[Task directions]: Below are some records; output exactly the lines from the line with "if String.eqb path" to the line with "new_page := fun", both ends kept, and nothing more.

Stored items
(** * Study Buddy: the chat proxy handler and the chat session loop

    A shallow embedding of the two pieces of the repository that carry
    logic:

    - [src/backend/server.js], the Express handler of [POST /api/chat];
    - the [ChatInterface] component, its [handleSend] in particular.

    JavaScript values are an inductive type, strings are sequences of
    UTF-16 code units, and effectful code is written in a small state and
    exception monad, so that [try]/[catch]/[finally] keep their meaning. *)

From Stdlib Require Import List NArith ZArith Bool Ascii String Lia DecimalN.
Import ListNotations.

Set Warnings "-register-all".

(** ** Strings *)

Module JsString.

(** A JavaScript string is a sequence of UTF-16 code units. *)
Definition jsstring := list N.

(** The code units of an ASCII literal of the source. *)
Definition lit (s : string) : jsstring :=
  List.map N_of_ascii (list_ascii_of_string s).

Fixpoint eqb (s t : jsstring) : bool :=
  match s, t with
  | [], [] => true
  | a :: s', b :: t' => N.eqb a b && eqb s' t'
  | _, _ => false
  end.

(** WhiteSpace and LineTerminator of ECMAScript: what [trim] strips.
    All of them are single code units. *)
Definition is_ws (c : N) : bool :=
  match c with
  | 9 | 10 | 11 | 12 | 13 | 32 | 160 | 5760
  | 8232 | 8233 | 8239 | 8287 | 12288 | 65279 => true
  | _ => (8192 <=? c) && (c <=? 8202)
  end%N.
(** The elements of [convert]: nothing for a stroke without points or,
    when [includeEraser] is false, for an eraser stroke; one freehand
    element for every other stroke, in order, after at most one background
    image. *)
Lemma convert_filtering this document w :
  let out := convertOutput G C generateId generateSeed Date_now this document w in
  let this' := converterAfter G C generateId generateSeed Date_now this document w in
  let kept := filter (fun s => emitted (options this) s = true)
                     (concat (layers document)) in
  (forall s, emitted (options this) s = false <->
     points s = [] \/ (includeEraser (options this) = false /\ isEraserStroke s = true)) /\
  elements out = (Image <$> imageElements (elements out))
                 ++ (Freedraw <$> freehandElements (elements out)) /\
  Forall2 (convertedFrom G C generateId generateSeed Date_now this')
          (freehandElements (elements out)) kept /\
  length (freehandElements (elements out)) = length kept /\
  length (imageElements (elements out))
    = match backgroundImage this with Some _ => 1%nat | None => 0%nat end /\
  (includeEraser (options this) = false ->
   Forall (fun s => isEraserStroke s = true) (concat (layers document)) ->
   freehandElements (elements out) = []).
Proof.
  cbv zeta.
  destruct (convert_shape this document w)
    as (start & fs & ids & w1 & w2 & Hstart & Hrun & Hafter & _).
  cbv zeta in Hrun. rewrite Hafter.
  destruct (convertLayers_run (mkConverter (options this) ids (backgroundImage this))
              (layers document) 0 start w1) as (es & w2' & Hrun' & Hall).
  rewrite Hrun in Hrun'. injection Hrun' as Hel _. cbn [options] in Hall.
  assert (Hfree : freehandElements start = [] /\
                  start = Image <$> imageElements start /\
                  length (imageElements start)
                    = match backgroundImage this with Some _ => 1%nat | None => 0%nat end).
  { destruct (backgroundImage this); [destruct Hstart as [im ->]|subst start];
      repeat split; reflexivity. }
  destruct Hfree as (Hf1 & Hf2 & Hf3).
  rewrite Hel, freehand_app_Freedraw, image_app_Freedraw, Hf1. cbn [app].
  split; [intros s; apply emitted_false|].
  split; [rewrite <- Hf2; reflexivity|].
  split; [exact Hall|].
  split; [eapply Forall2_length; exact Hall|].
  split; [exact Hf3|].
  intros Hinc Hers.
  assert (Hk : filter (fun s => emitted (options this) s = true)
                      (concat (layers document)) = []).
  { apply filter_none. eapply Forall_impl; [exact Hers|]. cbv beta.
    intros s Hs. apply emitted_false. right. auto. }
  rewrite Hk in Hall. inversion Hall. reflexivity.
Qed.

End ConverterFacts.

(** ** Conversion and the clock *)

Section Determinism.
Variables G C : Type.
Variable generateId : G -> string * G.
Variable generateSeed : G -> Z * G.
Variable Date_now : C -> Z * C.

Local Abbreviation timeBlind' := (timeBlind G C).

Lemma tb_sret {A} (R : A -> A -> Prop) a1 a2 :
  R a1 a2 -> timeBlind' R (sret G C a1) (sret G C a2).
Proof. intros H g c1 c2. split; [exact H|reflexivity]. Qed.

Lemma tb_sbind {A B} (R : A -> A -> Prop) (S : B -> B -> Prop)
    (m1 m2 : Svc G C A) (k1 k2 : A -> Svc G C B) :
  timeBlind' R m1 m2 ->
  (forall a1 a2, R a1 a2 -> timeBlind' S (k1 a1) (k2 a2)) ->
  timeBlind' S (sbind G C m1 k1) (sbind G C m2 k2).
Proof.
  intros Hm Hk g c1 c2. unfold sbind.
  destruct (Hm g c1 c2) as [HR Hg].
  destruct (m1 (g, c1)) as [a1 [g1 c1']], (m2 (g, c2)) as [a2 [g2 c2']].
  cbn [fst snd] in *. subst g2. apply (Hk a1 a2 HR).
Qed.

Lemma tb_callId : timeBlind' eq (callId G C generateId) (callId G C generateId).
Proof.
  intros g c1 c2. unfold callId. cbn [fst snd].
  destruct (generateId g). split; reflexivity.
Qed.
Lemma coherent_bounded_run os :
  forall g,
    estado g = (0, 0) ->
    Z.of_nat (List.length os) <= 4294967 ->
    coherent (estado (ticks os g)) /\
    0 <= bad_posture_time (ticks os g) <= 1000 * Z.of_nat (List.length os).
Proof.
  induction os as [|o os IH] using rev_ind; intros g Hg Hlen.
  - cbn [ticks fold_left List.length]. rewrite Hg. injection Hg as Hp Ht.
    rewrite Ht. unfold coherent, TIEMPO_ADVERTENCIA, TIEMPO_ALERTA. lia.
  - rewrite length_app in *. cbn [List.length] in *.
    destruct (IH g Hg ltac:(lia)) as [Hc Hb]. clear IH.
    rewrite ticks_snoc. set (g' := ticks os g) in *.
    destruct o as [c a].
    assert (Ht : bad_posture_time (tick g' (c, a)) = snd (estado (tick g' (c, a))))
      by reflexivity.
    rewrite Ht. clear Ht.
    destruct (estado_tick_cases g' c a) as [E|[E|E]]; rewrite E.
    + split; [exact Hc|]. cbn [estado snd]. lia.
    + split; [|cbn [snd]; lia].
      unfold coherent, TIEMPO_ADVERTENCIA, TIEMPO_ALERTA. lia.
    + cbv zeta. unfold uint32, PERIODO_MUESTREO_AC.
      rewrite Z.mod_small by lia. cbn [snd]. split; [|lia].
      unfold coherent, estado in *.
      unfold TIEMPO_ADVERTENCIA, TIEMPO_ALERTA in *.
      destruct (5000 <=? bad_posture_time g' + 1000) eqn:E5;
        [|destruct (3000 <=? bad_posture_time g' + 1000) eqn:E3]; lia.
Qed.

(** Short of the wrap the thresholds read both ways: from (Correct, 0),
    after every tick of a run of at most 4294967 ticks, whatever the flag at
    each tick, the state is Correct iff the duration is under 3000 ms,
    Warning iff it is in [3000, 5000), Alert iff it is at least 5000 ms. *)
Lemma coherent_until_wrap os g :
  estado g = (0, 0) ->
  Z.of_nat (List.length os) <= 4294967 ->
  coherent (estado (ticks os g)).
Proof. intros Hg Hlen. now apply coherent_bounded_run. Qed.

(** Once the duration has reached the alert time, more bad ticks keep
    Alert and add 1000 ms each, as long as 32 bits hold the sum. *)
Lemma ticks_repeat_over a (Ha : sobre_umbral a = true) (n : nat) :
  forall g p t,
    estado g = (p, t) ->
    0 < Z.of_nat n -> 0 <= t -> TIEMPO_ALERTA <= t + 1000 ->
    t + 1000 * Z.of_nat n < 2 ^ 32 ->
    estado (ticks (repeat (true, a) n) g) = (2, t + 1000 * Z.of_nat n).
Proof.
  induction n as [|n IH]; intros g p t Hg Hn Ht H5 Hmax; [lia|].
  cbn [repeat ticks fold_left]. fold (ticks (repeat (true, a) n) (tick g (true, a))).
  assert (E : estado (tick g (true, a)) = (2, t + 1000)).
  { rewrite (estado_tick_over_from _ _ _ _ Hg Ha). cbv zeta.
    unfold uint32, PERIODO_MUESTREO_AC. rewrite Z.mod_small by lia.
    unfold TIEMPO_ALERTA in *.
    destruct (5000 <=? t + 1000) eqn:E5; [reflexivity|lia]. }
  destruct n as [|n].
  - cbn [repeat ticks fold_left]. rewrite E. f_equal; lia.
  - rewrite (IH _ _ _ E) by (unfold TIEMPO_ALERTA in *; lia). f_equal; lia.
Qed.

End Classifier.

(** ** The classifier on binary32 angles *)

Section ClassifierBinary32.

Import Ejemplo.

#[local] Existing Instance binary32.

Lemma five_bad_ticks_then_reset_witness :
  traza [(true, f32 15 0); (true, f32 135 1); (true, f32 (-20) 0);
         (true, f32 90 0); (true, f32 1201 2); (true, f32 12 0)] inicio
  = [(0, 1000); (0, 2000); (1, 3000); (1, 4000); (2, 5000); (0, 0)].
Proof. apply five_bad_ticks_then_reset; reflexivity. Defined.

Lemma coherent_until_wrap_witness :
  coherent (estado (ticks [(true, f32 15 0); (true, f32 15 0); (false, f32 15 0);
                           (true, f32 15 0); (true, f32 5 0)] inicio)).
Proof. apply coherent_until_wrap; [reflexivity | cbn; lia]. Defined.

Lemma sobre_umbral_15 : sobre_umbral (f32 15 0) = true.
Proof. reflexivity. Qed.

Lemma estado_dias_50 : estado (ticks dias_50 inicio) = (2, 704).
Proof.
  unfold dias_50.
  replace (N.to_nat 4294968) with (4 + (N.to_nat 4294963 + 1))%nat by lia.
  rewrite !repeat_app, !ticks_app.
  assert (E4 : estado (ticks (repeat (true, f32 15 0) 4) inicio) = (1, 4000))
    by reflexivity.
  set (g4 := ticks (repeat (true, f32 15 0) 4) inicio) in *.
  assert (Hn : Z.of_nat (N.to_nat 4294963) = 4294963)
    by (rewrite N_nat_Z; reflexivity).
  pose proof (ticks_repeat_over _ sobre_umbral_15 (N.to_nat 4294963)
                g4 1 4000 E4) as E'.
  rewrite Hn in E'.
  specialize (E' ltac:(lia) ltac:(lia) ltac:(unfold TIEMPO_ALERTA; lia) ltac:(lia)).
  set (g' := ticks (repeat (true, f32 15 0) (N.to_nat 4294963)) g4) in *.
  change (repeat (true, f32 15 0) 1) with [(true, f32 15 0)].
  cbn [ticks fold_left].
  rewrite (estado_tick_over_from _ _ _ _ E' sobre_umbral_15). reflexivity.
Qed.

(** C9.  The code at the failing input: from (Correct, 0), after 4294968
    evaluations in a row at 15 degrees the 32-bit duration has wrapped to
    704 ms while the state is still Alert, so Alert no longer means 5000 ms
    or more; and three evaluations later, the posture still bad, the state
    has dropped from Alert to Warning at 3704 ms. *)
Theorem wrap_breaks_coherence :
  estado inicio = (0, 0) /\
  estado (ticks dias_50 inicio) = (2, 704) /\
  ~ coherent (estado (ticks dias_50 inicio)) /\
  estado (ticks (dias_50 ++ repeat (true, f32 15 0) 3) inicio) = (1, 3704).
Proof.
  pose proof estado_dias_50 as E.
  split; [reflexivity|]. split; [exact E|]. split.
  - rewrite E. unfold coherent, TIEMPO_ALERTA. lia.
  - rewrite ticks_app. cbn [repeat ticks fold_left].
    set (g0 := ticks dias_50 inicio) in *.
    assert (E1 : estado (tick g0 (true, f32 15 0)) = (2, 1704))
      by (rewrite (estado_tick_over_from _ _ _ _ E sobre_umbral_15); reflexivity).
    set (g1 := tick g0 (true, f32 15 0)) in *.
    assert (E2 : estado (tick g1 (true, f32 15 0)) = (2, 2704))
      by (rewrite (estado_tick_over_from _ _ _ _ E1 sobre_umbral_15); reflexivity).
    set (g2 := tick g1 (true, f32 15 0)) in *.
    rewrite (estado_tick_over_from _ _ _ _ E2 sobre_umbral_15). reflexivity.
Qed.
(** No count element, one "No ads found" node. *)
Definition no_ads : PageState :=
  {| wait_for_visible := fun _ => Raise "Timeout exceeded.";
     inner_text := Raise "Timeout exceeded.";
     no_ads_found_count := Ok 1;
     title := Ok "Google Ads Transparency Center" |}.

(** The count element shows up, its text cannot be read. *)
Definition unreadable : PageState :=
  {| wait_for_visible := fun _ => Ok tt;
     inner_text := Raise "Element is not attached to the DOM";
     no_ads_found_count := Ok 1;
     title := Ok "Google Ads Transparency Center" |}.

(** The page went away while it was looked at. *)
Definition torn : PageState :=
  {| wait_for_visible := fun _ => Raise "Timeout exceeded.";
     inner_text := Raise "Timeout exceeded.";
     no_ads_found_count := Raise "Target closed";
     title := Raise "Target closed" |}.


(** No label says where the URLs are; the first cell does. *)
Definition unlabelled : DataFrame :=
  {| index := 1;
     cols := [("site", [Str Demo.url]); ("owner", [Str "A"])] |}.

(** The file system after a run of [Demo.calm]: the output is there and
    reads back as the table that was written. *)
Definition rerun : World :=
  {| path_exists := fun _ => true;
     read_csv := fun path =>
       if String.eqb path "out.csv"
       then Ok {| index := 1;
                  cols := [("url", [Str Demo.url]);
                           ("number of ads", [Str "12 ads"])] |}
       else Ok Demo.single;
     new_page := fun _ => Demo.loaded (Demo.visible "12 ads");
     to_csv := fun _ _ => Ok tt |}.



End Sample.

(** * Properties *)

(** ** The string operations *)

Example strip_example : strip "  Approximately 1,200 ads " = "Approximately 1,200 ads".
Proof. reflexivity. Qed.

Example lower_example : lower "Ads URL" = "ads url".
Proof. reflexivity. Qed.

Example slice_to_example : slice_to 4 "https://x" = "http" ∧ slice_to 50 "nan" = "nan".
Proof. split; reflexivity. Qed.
--
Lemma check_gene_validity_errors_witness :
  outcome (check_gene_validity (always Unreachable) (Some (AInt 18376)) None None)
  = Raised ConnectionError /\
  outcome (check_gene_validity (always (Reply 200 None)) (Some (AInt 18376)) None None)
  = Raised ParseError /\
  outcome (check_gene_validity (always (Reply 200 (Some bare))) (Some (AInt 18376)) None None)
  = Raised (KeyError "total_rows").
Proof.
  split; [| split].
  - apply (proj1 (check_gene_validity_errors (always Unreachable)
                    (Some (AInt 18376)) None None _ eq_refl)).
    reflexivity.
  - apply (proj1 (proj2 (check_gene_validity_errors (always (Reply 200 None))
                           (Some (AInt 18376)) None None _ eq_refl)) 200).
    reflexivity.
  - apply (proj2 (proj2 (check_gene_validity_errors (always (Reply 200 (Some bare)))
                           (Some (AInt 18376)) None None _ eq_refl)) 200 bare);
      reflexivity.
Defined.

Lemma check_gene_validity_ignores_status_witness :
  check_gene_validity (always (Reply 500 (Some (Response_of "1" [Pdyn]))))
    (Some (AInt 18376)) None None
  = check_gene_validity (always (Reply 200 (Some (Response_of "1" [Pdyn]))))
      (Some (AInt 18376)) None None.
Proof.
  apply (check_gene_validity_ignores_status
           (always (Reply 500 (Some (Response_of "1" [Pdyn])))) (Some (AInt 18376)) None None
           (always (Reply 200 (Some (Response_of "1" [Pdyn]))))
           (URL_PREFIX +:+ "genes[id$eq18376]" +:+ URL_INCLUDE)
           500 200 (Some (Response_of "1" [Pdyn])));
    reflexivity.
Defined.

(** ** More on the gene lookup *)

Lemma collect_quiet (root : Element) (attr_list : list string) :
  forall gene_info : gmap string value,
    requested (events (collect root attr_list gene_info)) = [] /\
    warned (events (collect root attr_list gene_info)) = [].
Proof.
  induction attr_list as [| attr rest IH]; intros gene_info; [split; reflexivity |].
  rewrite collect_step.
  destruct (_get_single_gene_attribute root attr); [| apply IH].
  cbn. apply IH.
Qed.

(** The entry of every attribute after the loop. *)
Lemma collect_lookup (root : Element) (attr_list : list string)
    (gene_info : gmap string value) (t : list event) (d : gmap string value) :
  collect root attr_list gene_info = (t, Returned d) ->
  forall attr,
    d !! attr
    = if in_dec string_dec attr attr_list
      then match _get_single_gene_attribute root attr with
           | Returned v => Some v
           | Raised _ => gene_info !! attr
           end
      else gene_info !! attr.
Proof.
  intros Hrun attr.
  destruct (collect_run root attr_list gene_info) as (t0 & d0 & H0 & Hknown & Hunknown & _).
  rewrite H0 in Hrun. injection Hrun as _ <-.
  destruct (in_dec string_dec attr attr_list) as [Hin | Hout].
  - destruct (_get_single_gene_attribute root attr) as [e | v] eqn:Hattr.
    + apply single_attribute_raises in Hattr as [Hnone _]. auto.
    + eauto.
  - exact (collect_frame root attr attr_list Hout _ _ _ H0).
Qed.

[Answer section]:
       if String.eqb path "out.csv"
       then Ok {| index := 1;
                  cols := [("url", [Str Demo.url]);
                           ("number of ads", [Str "12 ads"])] |}
       else Ok Demo.single;
     new_page := fun _ => Demo.loaded (Demo.visible "12 ads");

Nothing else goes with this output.